更新日:2025年12月26日/作成日:2019年4月5日

「障害者雇用納付金制度」は、障害者を雇用するすべての企業に関わる重要なルールの一つで、事業主はその内容を正しく把握しておく必要があります。
しかし、「納付金は罰金のようなもの」「納付金さえ納めれば、障害者の雇用義務を果たしたことになる」など、制度を誤解している人も少なくありません。そこで、障害者雇用納付金制度の概要とその趣旨、具体的内容、注意点について紹介します。

目次

障害者雇用納付金制度とは

障害者雇用納付金制度とは、障害者の雇用促進と安定を図るために設けられた制度です。 この制度は、「障害者の雇用の促進等に関する法律(障害者雇用促進法)」が定める、「障害者雇用率制度(法定雇用率)」が前提となっています。

2025年現在、民間企業の法定雇用率は「2.5%」です。これは、企業は常時雇用している労働者数のうち、2.5%以上の障害者の雇用が義務付けられていることを指します。なお、法定雇用率は2026年7月には2.7%へ引き上げられる予定です。
ここでは、障害者雇用納付金制度の目的や背景、納付金の金額や対象となる企業について解説します。

制度の目的と背景

障害者雇用納付金制度は、「障害者の雇用は企業が連帯して果たすべき社会的責任である」という理念に基づいています。
 

企業が障害者を雇用する際には、設備の整備や改良、相談員の配置、合理的配慮の提供や雇用管理などが必要です。それらに際しては、一定の経済的負担も発生します。
しかし、すべての企業が法定雇用率以上の障害者を雇用しているわけではなく、未達成の企業も一定数存在します。その結果、両者の間で経済的負担にアンバランスが生じているのが現状です。

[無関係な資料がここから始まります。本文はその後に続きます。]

(** C7. When the icon draws something, [ShowNotification] converts it with
    [GdkPixbufFromSkBitmap] and sets the result as the notification's image,
    once, and only then shows the notification; when the icon draws nothing,
    the call neither converts a bitmap nor sets an image. *)
Theorem ShowNotification_icon (w : World) (data : PlatformNotificationData)
    (icon : SkBitmap) (d : ptr) (cb : bool) (this : NotificationPresenterLinux)
    (p : Process) :
  (w_show_error w = None -> d <> nullptr) ->
  exists c s' evs,
    ShowNotification w data icon d cb (this, p) = Some (c, s') /\
    trace (snd s') = trace p ++ evs /\
    if drawsNothing icon
    then forall e, In e evs -> is_image_event e = false
    else exists pre post,
        evs = pre ++ [EvGdkPixbufFromSkBitmap icon (w_new_pixbuf w);
                      EvSetImageFromPixbuf (w_new_notification w) (w_new_pixbuf w)]
                  ++ post /\
        shows_of pre = [] /\
        shows_of post = [w_new_notification w] /\
        (forall e, In e pre \/ In e post -> is_image_event e = false).
Proof.
  intros Hd.
  destruct (ShowNotification_defined w data icon d cb this p Hd) as (c & this' & ->).
  eexists _, _, _. split; [reflexivity|]. split; [reflexivity|].
  destruct (unity_events_quiet w p) as (Hu1 & _ & Hu3).
  destruct (action_events_quiet w p) as (Ha1 & Ha3).
  destruct (outcome_events_quiet w d) as (Ho1 & _ & Ho3).
  unfold show_events, icon_events. destruct (drawsNothing icon).
  - intros e Hin. rewrite !in_app_iff in Hin. cbn in Hin.
    intuition (subst; first [reflexivity|auto]).
  - exists ([EvNotificationNew (w_utf16_to_utf8 w (title data))
               (w_utf16_to_utf8 w (body data)) (w_new_notification w);
             EvSetDataFull (w_new_notification w) "delegate" d;
             EvSignalConnect (w_new_notification w) "closed"]
            ++ unity_events w p ++ action_events w p),
           ([EvSetTimeout (w_new_notification w) NOTIFY_EXPIRES_DEFAULT;
             EvUnref (w_new_pixbuf w);
             EvShow (w_new_notification w)] ++ outcome_events w d).
    split; [rewrite <- !app_assoc; reflexivity|].
    split; [rewrite !shows_of_app, Hu1, Ha1; reflexivity|].
    split; [rewrite shows_of_app, Ho1; reflexivity|].
    intros e Hin. rewrite !in_app_iff in Hin. cbn in Hin.
    intuition (subst; first [reflexivity|auto]).
Qed.

Lemma ShowNotification_icon_witness :
  exists c s' evs,
    ShowNotification world_plain sample_data sample_icon 5%N true
      (new_NotificationPresenterLinux, process_start) = Some (c, s') /\
    trace (snd s') = trace process_start ++ evs /\
    exists pre post,
      evs = pre ++ [EvGdkPixbufFromSkBitmap sample_icon 32%N;
                    EvSetImageFromPixbuf 16%N 32%N] ++ post /\
      shows_of pre = [] /\
      shows_of post = [16%N] /\
      (forall e, In e pre \/ In e post -> is_image_event e = false).
Proof.
  apply (ShowNotification_icon world_plain sample_data sample_icon 5%N true
           new_NotificationPresenterLinux process_start).
  intros _. discriminate.
Defined.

このアンバランスの調整と、障害者雇用の促進・安定のため、事業主が共同で拠出する形で障害者雇用納付金制度が設けられています。

納付金の金額

法定雇用率が未達成の企業は、障害者雇用納付金制度に則って納付金を納めなければなりません。具体的には、法定人数よりも不足している人数分×50,000円を月額として納入する必要があります。徴収した納付金を主たる財源とし、法定雇用率を達成している企業に調整金や報奨金、助成金が支給されています。

納付金制度の対象となる企業

障害者雇用納付金制度の対象となるのは、常用労働者が100人を超える月が5ヶ月以上ある事業者です。対象となる期間は、前年4月から申告する年の3月までとなります。

障害者雇用率制度の対象となるのは、従業員を40人以上雇用している事業主ですが、100人以下であれば障害者雇用納付金の対象にはなりません。

「常用労働者」の意味と対象人数の考え方

常用労働者とは、期間の定めなく雇われている労働者、もしくは1ヶ月を超える期間を定めて雇われている労働者を指します。労働時間についての決まりはなく、短時間労働者も上記の条件を満たす場合は、常用労働者になります。

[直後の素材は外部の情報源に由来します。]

(** X2. [runge_kutta_method] takes the entries [(t, y)] at index [i] to
    [y + (k1 + 2*k2 + 2*k3 + k4)*h/6] with [k1 = f(t,y)],
    [k2 = f(t + h/2, y + k1*h/2)], [k3 = f(t + h/2, y + k2*h/2)],
    [k4 = f(t + h, y + k3*h)]; it calls [f] four times per step, at these
    four points in this order. *)
Theorem runge_kutta_step {V : Type} {V_ops : StateOps V}
  (f : R -> V -> V) (y0 : V) (t0 h : R) (n : Z) :
  let r := runge_kutta_method (traced f) y0 t0 h n in
  let times := fst (result r) in
  let states := snd (result r) in
  (forall (i : nat) (d : V), (Z.of_nat i < n)%Z ->
     let t := nth i times 0 in
     let y := nth i states d in
     let k1 := f t y in
     let k2 := f (t + h / 2) (y <+> k1 <* h </ 2) in
     let k3 := f (t + h / 2) (y <+> k2 <* h </ 2) in
     let k4 := f (t + h) (y <+> k3 <* h) in
     nth (S i) states d =
     y <+> (k1 <+> 2 *> k2 <+> 2 *> k3 <+> k4) <* h </ 6) /\
  calls r =
    flat_map
      (fun i : nat =>
         let t := nth i times 0 in
         let y := nth i states y0 in
         let k1 := f t y in
         let k2 := f (t + h / 2) (y <+> k1 <* h </ 2) in
         let k3 := f (t + h / 2) (y <+> k2 <* h </ 2) in
         [(t, y); (t + h / 2, y <+> k1 <* h </ 2);
          (t + h / 2, y <+> k2 <* h </ 2); (t + h, y <+> k3 <* h)])
      (seq 0 (Z.to_nat n)) /\
  length (calls r) = (4 * Z.to_nat n)%nat.
Proof.
  intros r times states.
  destruct (runge_kutta_method_runs f h y0 t0 n) as [_ _ _ _ _ Hys Hlog].
  fold r in Hys, Hlog. fold times in Hys, Hlog. fold states in Hys, Hlog.
  split; [|split].
  - intros i d Hi. cbv zeta. rewrite (Hys i d 0) by lia. reflexivity.
  - exact Hlog.
  - rewrite Hlog, (flat_map_length_const _ 4), length_seq by reflexivity. lia.
Qed.

Lemma runge_kutta_step_witness :
  let r := runge_kutta_method (traced (fun t y : R => t - y)) 2 0 0.5 3 in
  length (calls r) = 12%nat.
Proof.
  intros r.
  destruct (runge_kutta_step (fun t y : R => t - y) 2 0 0.5 3)
    as (_ & _ & Hlen).
  exact Hlen.
Defined.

常用労働者数のうち、週所定労働時間が30時間以上の労働者を1人につき1カウントとします。また、週所定労働時間が20時間以上30時間未満の場合は、0.5とカウントします。

そのため、常用労働者数は下記のように計算できます。

  • 常用労働者数=(週所定労働時間が30時間以上の労働者)+(週所定労働時間が20時間以上30時間未満の労働者数×0.5)

なお、雇用している障害者数を計算する場合は、週所定労働時間以外にも障害の種類や程度によってカウント方法が異なります。

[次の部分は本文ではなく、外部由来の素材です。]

(** ** Soft errors *)

(** X22: With the health check enabled, a stats period of at least five
    seconds and counters that do not overflow, _softErrs records the
    number of soft I/O errors and wakes up FSHC exactly when the errors
    raised since the previous call, scaled from the stats period to
    SoftErrTime, reach the configured limit. *)
Theorem _softErrs_threshold c statsTime numSoftErrs nonIOErr softErrs :
  FSHC_Enabled c = true ->
  5 * Second <= statsTime ->
  0 <= softErrs <= numSoftErrs - nonIOErr ->
  numSoftErrs - nonIOErr <= Int.max_int64 ->
  0 <= SoftErrTime c ->
  (numSoftErrs - nonIOErr - softErrs) * SoftErrTime c <= Int.max_int64 ->
  _softErrs c statsTime numSoftErrs nonIOErr softErrs
  = (numSoftErrs - nonIOErr,
     bool_decide (SoftErrs c * statsTime
                  <= (numSoftErrs - nonIOErr - softErrs) * SoftErrTime c)).
Proof.
  intros Hen Hst Hse Hn HT Hprod. unfold _softErrs. rewrite Hen. cbn [negb].
  assert (0 < statsTime) as Hpos by (unfold Second in Hst; lia).
  replace (statsTime <? 5 * Second) with false by (symmetry; apply Z.ltb_ge; lia).
  cbv zeta.
  assert (Int.max_int64 = 2 ^ 63 - 1) as Hmax by reflexivity.
  assert (Int.min_int64 = - 2 ^ 63) as Hmin by reflexivity.
  rewrite (wrap64_id (numSoftErrs - nonIOErr)) by (unfold Int.in_int64; lia).
  set (d := numSoftErrs - nonIOErr - softErrs) in *.
  rewrite (wrap64_id d) by (unfold Int.in_int64, d; lia).
  assert (0 <= d * SoftErrTime c) as Hnn by (apply Z.mul_nonneg_nonneg; unfold d; lia).
  rewrite (wrap64_id (d * SoftErrTime c)) by (unfold Int.in_int64; lia).
  rewrite Z.quot_div_nonneg by lia.
  assert (0 <= d * SoftErrTime c / statsTime <= d * SoftErrTime c) as Hq.
  { split; [apply Z.div_pos; lia |]. apply Z.div_le_upper_bound; [lia |]. nia. }
  rewrite (wrap64_id (d * SoftErrTime c / statsTime)) by (unfold Int.in_int64; lia).
  destruct (Z.ltb_spec (d * SoftErrTime c / statsTime) (SoftErrs c)) as [Hlt | Hge];
    f_equal.
  - symmetry. apply bool_decide_eq_false_2. intros Hle.
    assert (SoftErrs c <= d * SoftErrTime c / statsTime); [| lia].
    apply Z.div_le_lower_bound; lia.
  - symmetry. apply bool_decide_eq_true_2.
    pose proof (Z.mul_div_le (d * SoftErrTime c) statsTime Hpos). nia.
Qed.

例えば、重度の身体障害者と重度の知的障害者の場合、週所定労働時間が30時間以上の場合は2とカウントされます。また、重度の身体障害者・重度の知的障害者・精神障害者は週所定労働時間が10時間以上20時間未満の場合に0.5とカウントできます。

障害者雇用率制度や雇用率の計算方法については、下記記事でも詳しく紹介しておりますので、ぜひご参考下さい。

障害者雇用納付金制度の内容と計算方法

障害者雇用納付金制度は、以下の4つから成ります。

  • 法定雇用率未達成の事業主から障害者雇用納付金を徴収
  • 法定雇用率以上の障害者を雇用する事業主に対して調整金、報奨金を支給
  •  在宅就業障害者・在宅就業支援団体に業務を依頼した事業主に対して特例調整金、特例報奨金を支給
  • 各種助成金を支給

それぞれの内容について見ていきましょう。

法定雇用率未達成の事業主から障害者雇用納付金を徴収

常用労働者の総数が100人を超える事業主において法定雇用率を満たさない事業主は、不足1人につき50,000円の障害者雇用納付金が徴収されます。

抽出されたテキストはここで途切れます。